In 2021 Green interviewed Ambroz, who was then living elsewhere and appeared frail. Ambroz told Green his car had blood on the left rear fender the night of the homicide and said the blood came from hitting an animal. Green concluded that the blood could have been Mary Kay’s and that she may have been pinned on the trunk. Green assembled the witness statements, shoe and autopsy evidence, the reservoir tip and other investigative work and presented it to the Saunders County attorney.
A grand jury later indicted Joseph Ambroz on a charge of first‑degree murder. Prosecutors acknowledged the case would be difficult at trial: no murder weapon was available and there was no DNA directly linking Ambroz to Mary Kay. Still, they believed the cumulative evidence and witness accounts were sufficient to proceed. Ambroz, then in his late 70s, was arrested on November 18, 2024, in Oklahoma and extradited to Nebraska.
Months later prosecutors and defense attorneys negotiated a plea. In July 2025 Ambroz pleaded no contest to conspiracy to commit first‑degree murder; the plea named the now‑deceased Wayne Greaser as a co‑conspirator. A no‑contest plea does not amount to an admission of the underlying facts, and Ambroz did not provide details about Mary Kay’s death. The agreement provoked anger and heartbreak among Mary Kay’s relatives and some investigators. Saunders County officials said they accepted the deal because of evidentiary challenges, the loss of witnesses over more than five decades, and the difficulty of securing a conviction beyond a reasonable doubt at trial.
Because the killing occurred in 1969, sentencing rules from that time applied. The maximum penalty for conspiracy to commit murder in 1969 was two years; with Nebraska’s good‑time credits and credit for time already served, Ambroz’s sentence was reduced and he was released in November 2025. His attorney said Ambroz maintained his innocence and accepted the plea because of his age and health.

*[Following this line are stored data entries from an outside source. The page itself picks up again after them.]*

Lemma tended_thread hw own adm conns p ts i X (e : hostE X) k x hw' own' :
  ts !! i = Some (Vis e k) → call_step (S i) e hw own x hw' own' → (∀ id, handover (hw id) (hw' id)) →
  tended (mkDaemon hw own adm conns p ts) → tended (mkDaemon hw' own' adm conns p (<[i := k x]> ts)).
Proof.
  intros Hi Hs Hh [Hm Ht Hc]. simpl in *. pose proof (Ht i _ Hi) as (Hk & _ & Hq).
  destruct e as [X id e]. cbn in Hs, Hk. destruct Hs as (w & Hs & -> & _).
  assert (<[i := k x]> ts !! i = Some (k x)) as Hi' by (apply list_lookup_insert_eq; by eapply lookup_lt_Some).
  constructor; simpl; [done| |].
  - intros j q Hj. destruct (decide (i = j)) as [<-|Hne].
    + rewrite Hi' in Hj. injection Hj as <-. apply Hq.
    + rewrite list_lookup_insert_ne in Hj by done. by eapply Ht.
  - intros j c Hin.
    destruct (owed_step id e (λ j c x, will_close j c (k x)) (λ j c, will_close j c (Vis (At id e) k)) hw x w)
      with (B := λ j c, settles daemon_on j c p (λ _, False)
        ∨ ∃ i' q, i' ≠ i ∧ ts !! i' = Some q ∧ will_close j c q) (j := j) (c := c)
      as [Hcl|[Hw|[Hmain|(i' & q & Hne & Hi2 & Hw)]]]; try done.
    + intros c'. unfold will_close. cbn. by rewrite decide_True.
    + intros j' c' y. unfold will_close at 1. cbn. intros HO Hj. rewrite decide_False in HO by congruence. apply HO.
    + by apply handed_insert.
    + intros j' c' [?|[?|(i' & q & Hi2 & Hw)]]%Hc; [by left|by right; right; left|].
      destruct (decide (i' = i)) as [->|Hne].
      * right. left. rewrite Hi in Hi2. by injection Hi2 as <-.
      * right. right. right. by exists i', q.
    + by left.
    + right. right. by exists i, (k x).
    + by right; left.
    + right. right. exists i', q. split; [by rewrite list_lookup_insert_ne|done].
Qed.

(** *** The goroutines are tidy *)

Lemma tidy_at id {A} (p : prog mgrE A) :
  tidy itself no_more p square → tidy host_on host_ok_call (at_manager id p) square.
Proof. intros Hp. by apply (tidy_translate itself no_more _ _ (λ _, id)); [intros [] []|..]. Qed.

Lemma tidy_with h id {A} (dflt : A) f :
  (∀ m, tidy itself no_more (f m) square) → tidy host_on host_ok_call (with_manager h id dflt f) square.
Proof. intros Hf. unfold with_manager. destruct (managers h !! id); [by apply tidy_at|done]. Qed.

Lemma tidy_read {B} (f : Manager → B) : tidy itself no_more (read f) square.
Proof. split; [intros m c Hm E; cbn in E; congruence|done]. Qed.

Notation tidy_host p := (tidy host_on host_ok_call p square).

Lemma tidy_state h : tidy_host (Host_State h).
Proof.
  apply tidy_seq; [|done]. apply tidy_fold_range. intros out id.
  by apply tidy_seq; [apply tidy_with; intros m; apply tidy_read|].
Qed.

Lemma tidy_route h id {A} (k : result (Route * Config) → prog hostE A) :
  (∀ t, tidy_host (k t)) → tidy_host (RouteTarget h id ≫= k).
Proof.
  intros Hk. apply tidy_seq; [|done]. unfold RouteTarget. destruct (Host_Manager h id); [|done].
  by apply tidy_seq; [apply tidy_at, tidy_read|].
Qed.

Lemma tidy_reply {A} (f : A → admin_reply) p : tidy_host p → tidy_host (reply_with f p).
Proof. intros Hp. by apply tidy_seq. Qed.

Lemma tidy_echo h id msg : tidy_host (Host_Echo h id msg).
Proof. apply tidy_route. intros [[route m]|e]; [apply tidy_at, neat_routed|done]. Qed.

Lemma tidy_heartbeat h id : tidy_host (Host_Heartbeat h id).
Proof. apply tidy_route. intros [[route m]|e]; [apply tidy_at, neat_heartbeat|done]. Qed.

Lemma tidy_restart h id : tidy_host (RestartPlugin h id).
Proof.
  unfold RestartPlugin, Host_Call. apply tidy_seq; [|by intros [[? ? []]|]].
  unfold CallRequest. apply tidy_route. intros [[route m]|e]; [|done].
  cbn [rq_Call rq_PluginID]. rewrite decide_False, decide_False, decide_True by done.
  apply tidy_seq; [apply tidy_at, neat_Restart|]. intros [e|]; [done|].
  by apply tidy_seq; [apply tidy_at, tidy_read|].
Qed.

Lemma tidy_request h r : tidy_goroutine (request h r).
Proof.
  apply tidy_seq; [|done]. destruct r as [| |i| | |i|i|i]; apply tidy_reply; cbn.
  - by apply tidy_seq; [apply tidy_state|].
  - by apply tidy_seq; [apply tidy_state|].
  - unfold Service_Plugin, with_host. destruct (ValidatePluginID _); [done|].
    unfold Host_Plugin. destruct (Host_Manager h _); [|done]. by apply tidy_seq; [apply tidy_at, tidy_read|].
  - apply tidy_seq; [|done]. by apply tidy_seq; [apply tidy_state|].
  - apply tidy_seq; [|done]. by apply tidy_seq; [apply tidy_state|].
  - unfold Service_Echo, with_host. destruct (ValidatePluginID _); [done|apply tidy_echo].
  - unfold Service_Heartbeat, with_host. destruct (ValidatePluginID _); [done|].
    apply tidy_seq; [apply tidy_heartbeat|]. by intros [out [e|]].
  - unfold Service_Restart, with_host. destruct (ValidatePluginID _); [done|apply tidy_restart].
Qed.

Lemma tended_step d d' : daemon_step d d' → handed_over d d' → tended d → tended d'.
Proof.
  intros Hs Hh Ht. destruct Hs as [d X e k x d' E Hs|hw own adm conns p ts h r Hin|hw own adm conns p ts i X e k x hw' own' Hi Hs].
  - by eapply tended_main.
  - destruct Ht as [Hm Ht Hc]. constructor; simpl in *; [done| |].
    + intros i q [Hi|[_ Hi]]%lookup_app_Some; [by eapply Ht|].
      destruct (i - length ts)%nat; [|done]. injection Hi as <-. apply tidy_request.
    + intros id c [?|[?|(i & q & Hi & Hq)]]%Hc; [by left|by right; left|].
      right. right. exists i, q. split; [by apply lookup_app_l_Some|done].
  - by eapply tended_thread.
Qed.

(** If [run] keeps to its contract, so does the whole daemon at all times. *)
Lemma daemon_sound p Q d :
  mrg None None p Q (λ _, world0) serve0 → tidy daemon_on daemon_ok_call p square →
  rtc daemon_step (daemon0 p) d → (∃ pub held, good Q pub held d) ∧ tended d.
Proof.
  intros Hp Hq Hr. apply (rtc_ind_r (R := daemon_step)
    (λ d, (∃ pub held, good Q pub held d) ∧ tended d) (daemon0 p)); [| |done].
  - split; [|by constructor]. exists None, None. constructor; simpl; try done; [|by intros h ?%elem_of_nil].
    intros id. pose proof (eased0 id). split; [by apply q_core with (id_config id)|done].
  - intros d1 d2 _ Hs [(pub & held & Hg) Ht].
    destruct (daemon_step_good _ _ _ _ _ Hg Hs) as (pub' & held' & Hg' & Hh).
    split; [by exists pub', held'|by eapply tended_step].
Qed.

(** ** The run *)
Section Run.
Variable temp_dir : string.
Variable toml_decode : string → result tomlDaemonConfig.

(** What Close asks of the manager of a plugin. *)
Definition well (cfg : Config) (w : world) : Prop :=
  Inv cfg w ∧ (closeOnce (w_m w) = true → closed (w_m w) = true).

(** The managers of a host that may be closed: [h]'s are in order, no other was used. *)
Definition closable (h : Host) (hw : hosts_world) : Prop :=
  host_ok h ∧ (∀ id, id ∈ plugins h → well (cfg_of h id) (hw id))
  ∧ ∀ id, id ∉ plugins h → hw id = world0.

Lemma Close_quiet h hw :
  closable h hw → wp host_step (Host_Close h) (λ _ hw', ∀ id, quiet (hw' id)) hw.
Proof.
  intros (Hok & Hw & Hz). eapply wp_mono; [apply Host_Close_spec; [done|]; exact Hw|].
  intros r hw' (_ & Hc & Ht) id. destruct (decide (id ∈ plugins h)) as [Hid|Hid].
  - by destruct (Hc id Hid) as (_ & ? & ?).
  - rewrite Ht, Hz by done. done.
Qed.

Lemma StartAll_closable h hw :
  host_ok h → (∀ id, hw id = world0) →
  wp host_step (StartAll h) (λ _ hw', closable h hw') hw.
Proof.
  intros Hok Hz. eapply wp_mono; [apply (start_plugins_spec h Hok hw _ []); try done|].
  - apply Hok.
  - by intros id ?%elem_of_nil.
  - intros id _. unfold down. rewrite Hz. split_and!; try done. apply Inv_world0.
  - intros r hw' [Ht Hr]. split; [done|]. split; [|intros id Hid; by rewrite Ht].
    intros id Hid. unfold well. destruct r as [e|].
    + destruct (Hr id Hid) as (Hi & [_ Ho] & _). split; [done|]. by rewrite Ho.
    + destruct (Hr id Hid) as (Hi & [_ Ho] & _). split; [done|]. by rewrite Ho.
Qed.

(** Nothing is left: the manager has no connection and no process, is not
    healthy, and no process it started runs, but those the operating system
    did not end. *)
Definition at_rest (w : world) : Prop :=
  cmd (w_m w) = None ∧ client (w_m w) = None ∧ st_Healthy (state (w_m w)) = false
  ∧ w_running w ⊆ w_lost w.

Lemma idle_at_rest w : core (w_m w) → cmd (w_m w) = None → w_running w ⊆ w_lost w → at_rest w.
Proof.
  intros [Hh Hc] E Hr. rewrite E in Hc.
  assert (client (w_m w) = None) as Ec by (destruct (client _); [by destruct Hc as [? ?]|done]).
  split_and!; [done|done| |done]. rewrite Ec in Hh. destruct (st_Healthy _); [by destruct Hh|done].
Qed.

Lemma eased_at_rest hw : eased hw → (∀ id, quiet (hw id)) → ∀ id, at_rest (hw id).
Proof.
  intros He Hq id. destruct (Hq id) as [_ E]. destruct (He id) as [Hcore _ _ _ _ _ Hr _].
  apply idle_at_rest; [done|done|]. rewrite E in Hr. simpl in Hr. set_solver.
Qed.

(** *** The rules for [run] *)

Lemma mrg_host_seq pub held {A B} (p : prog hostE A) (k : A → prog daemonE B) Q1 Q hw adm :
  hrg true pub held p Q1 hw → (∀ h a hw', Q1 h a hw' → mrg pub h (k a) Q hw' adm) →
  mrg pub held (daemon_host p ≫= k) Q hw adm.
Proof. intros Hp Hk. eapply mrg_seq; [by apply mrg_host|]. intros pub' h a hw' adm' (-> & -> & ?). auto. Qed.

(** While the daemon is alone, [hrg_wp] joins what a program keeps to and what it does. *)
Lemma mrg_alone_seq {A B} (p : prog hostE A) (k : A → prog daemonE B) Q2 Q hw adm :
  hrg true None None p (λ h _ hw', h = None ∧ eased hw') hw → wp host_step p Q2 hw →
  (∀ a hw', eased hw' → Q2 a hw' → mrg None None (k a) Q hw' adm) →
  mrg None None (daemon_host p ≫= k) Q hw adm.
Proof.
  intros Hp Hw Hk. eapply mrg_host_seq; [by eapply hrg_wp|]. intros h a hw' [[-> He] H2]. by apply Hk.
Qed.

(** Calls that change nothing, while the daemon is alone. *)
Lemma loadTOML_alone path (Q : sharing → option string → result tomlDaemonConfig → hosts_world → serve_world → Prop) hw adm :
  (∀ a, Q None None a hw adm) → mrg None None (loadTOMLConfig toml_decode path) Q hw adm.
Proof.
  intros HQ. unfold loadTOMLConfig. case_bool_decide; [by intros hw' ->|]. intros data hw1 ->.
  destruct data as [d|e]; [|by intros hw' ->]. simpl. by destruct (toml_decode d); intros hw' ->.
Qed.

Lemma parse_alone opts (Q : sharing → option string → result resolvedDaemonConfig → hosts_world → serve_world → Prop) hw adm :
  (∀ a, Q None None a hw adm) → mrg None None (parseDaemonConfig temp_dir toml_decode opts) Q hw adm.
Proof.
  intros HQ. unfold parseDaemonConfig. apply mrg_bind, loadTOML_alone. by intros [f|e] hw' ->.
Qed.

For Mary Kay’s family and the Wahoo community, the arrest and legal resolution did not erase decades of unanswered questions. Investigators note that the case illustrates both the possibilities and the limits of cold‑case work: new forensic methods, persistent re‑investigation and community tips can revive and advance very old cases, but lost witnesses, degraded or incomplete evidence and legal constraints tied to when a crime occurred can prevent a full accounting of what happened. The effort brought new attention and some measure of official action after more than half a century, but many in Wahoo continue to seek a clearer, more complete resolution.